Question

Risks for Information Assets (Data files, Databases, Operational and support procedures, Archives, Disaster management plans) in a small to medium business include Data Theft, Ransomeware and Forces of nature

Document in detail the results of a risk assessment for the three identified risks including reasons justifying it as being significant, and risk assessment factors. For each of the identified risks propose potential mitigation and control measures, and what actions would appear in a risk control strategy plan to demonstrate confidence in the effectiveness of the suggested mitigation and control measures

Answer 1

Documentation of Risk Assessment:

We have performed the Risk assessment for the Information Assets of a Small and Medium Enterprise , XYZ company, and the summary of the findings are detailed below:

1. Data Theft Risk:

Findings	Severity of Risk	Potential Impact and Mitiagation
Access to Accounting Databases was open to modify to “all users” without limitation of access based on level of usage, and requirement.	High	Brings in to question the reliability of accounting information, and the reports generated based on the said reports, and based on sample tests : Could result in and Adverse opinion on the Financial Statements.
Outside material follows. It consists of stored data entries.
Definition listener_start (K : kernel) (B : boot) (s : Listener * world)
  : option PyObject * (Listener * world) :=
  let '(l, w) := s in
  let r := b_link_alloc B in
  if r <? 0 then
    (None, (l, PyErr_Format_nl PyExc_MemoryError "rtnl_link_alloc_cache failed " r w))
  else
    let l := with_link_cache (link_cache_of (b_links B)) l in
    let r := b_link_add B in
    if r <? 0 then
      (None, (with_no_link_cache l,
              PyErr_Format_nl PyExc_RuntimeError "nl_cache_mngr_add_cache failed " r w))
    else
      let r := b_addr_alloc B in
      if r <? 0 then
        (None, (l, PyErr_Format_nl PyExc_MemoryError "rtnl_link_alloc_cache failed " r w))
      else
        let r := b_addr_add B in
        if r <? 0 then
          (None, (l, PyErr_Format_nl PyExc_RuntimeError
                       "nl_cache_mngr_add_cache failed " r w))
        else
          let r := b_route_alloc B in
          if r <? 0 then
            (None, (l, PyErr_Format_nl PyExc_MemoryError
                         "rtnl_route_alloc_cache failed " r w))
          else
            let r := b_route_add B in
            if r <? 0 then
              (None, (l, PyErr_Format_nl PyExc_RuntimeError
                           "nl_cache_mngr_add_cache failed " r w))
            else
              let s := nl_cache_foreach K (ObjLink <$> b_links B) (l, w) in
              let s := nl_cache_foreach K (ObjAddr <$> b_addrs B) s in
              let s := nl_cache_foreach K (ObjRoute <$> b_routes B) s in
              maybe_restore s.

(** [listener_data_ready]: libnl's [nl_cache_mngr_data_ready] brings the
    caches up to date, the link cache to [links], and calls the change
    callback for every change it read, in order. *)
Definition listener_data_ready (K : kernel) (links : gmap Z rtnl_link)
    (changes : list (nl_object * Z)) (s : Listener * world)
  : option PyObject * (Listener * world) :=
  let '(l, w) := s in
  let l := match link_cache l with
           | Some _ => with_link_cache links l
           | None => l
           end in
  maybe_restore (foldl (fun s ch => _cb K ch.1 ch.2 s) (l, w) changes).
Mitigation: The enterprise to immediately curtail access, and revisit user based access controls be granted , based on usage and requirement.
Physical access controls for the Server room were inadequate. It was observed that the data room was accessible by the staff, without monitoring.	High	Potential impact could be theft, unauthorized changes. Needs immediate management action. Mitigation : To remain locked at all times, with only authorized IT personnel to have access to keys. Log book to be maintained on time of access , and purpose, with signature of the personal accessing. CCTV to be installed to monitor access.

2. Ransomware Risk:

Findings	Severity of Risk	Potential Impact and Mitigation
The verification of the data storage protocol showed that there was no cloud based back-up being made.	Moderate	Though the enterprise is regularly making data back-up physically, an additional level of cloud-storage would be recommended.
Not all systems connected to the Enterprise network contained Anti-virus protection.	High	Needs to be immediately rectified since this could potentially compromise the security of the server. Action: Install Anti virus in all systems.

3. Threat of Nature :

Findings	Severity of Risk	Potential Impact and Mitigation
Not everyone at the enterprise was aware of safety passages, to use in the untimely event of fires. Unaware of the presence and method to use fire extinguishers.	High	Without proper training , there is a high potential for unforeseen events. Fire drills be made mandatory, and data centres to have specified personnel to immediately put out any such risks, and continually monitor , to prevent events that cause such risk.
No Secondary location having data back-up	High	The risk of physical loss of data, could result in loss of Critical enterprise data, resulting in massive loss of resources and time in recouping the same. The enterprise to immediately have a backup location, which would have the enterprise data updated on a daily basis in the secondary server.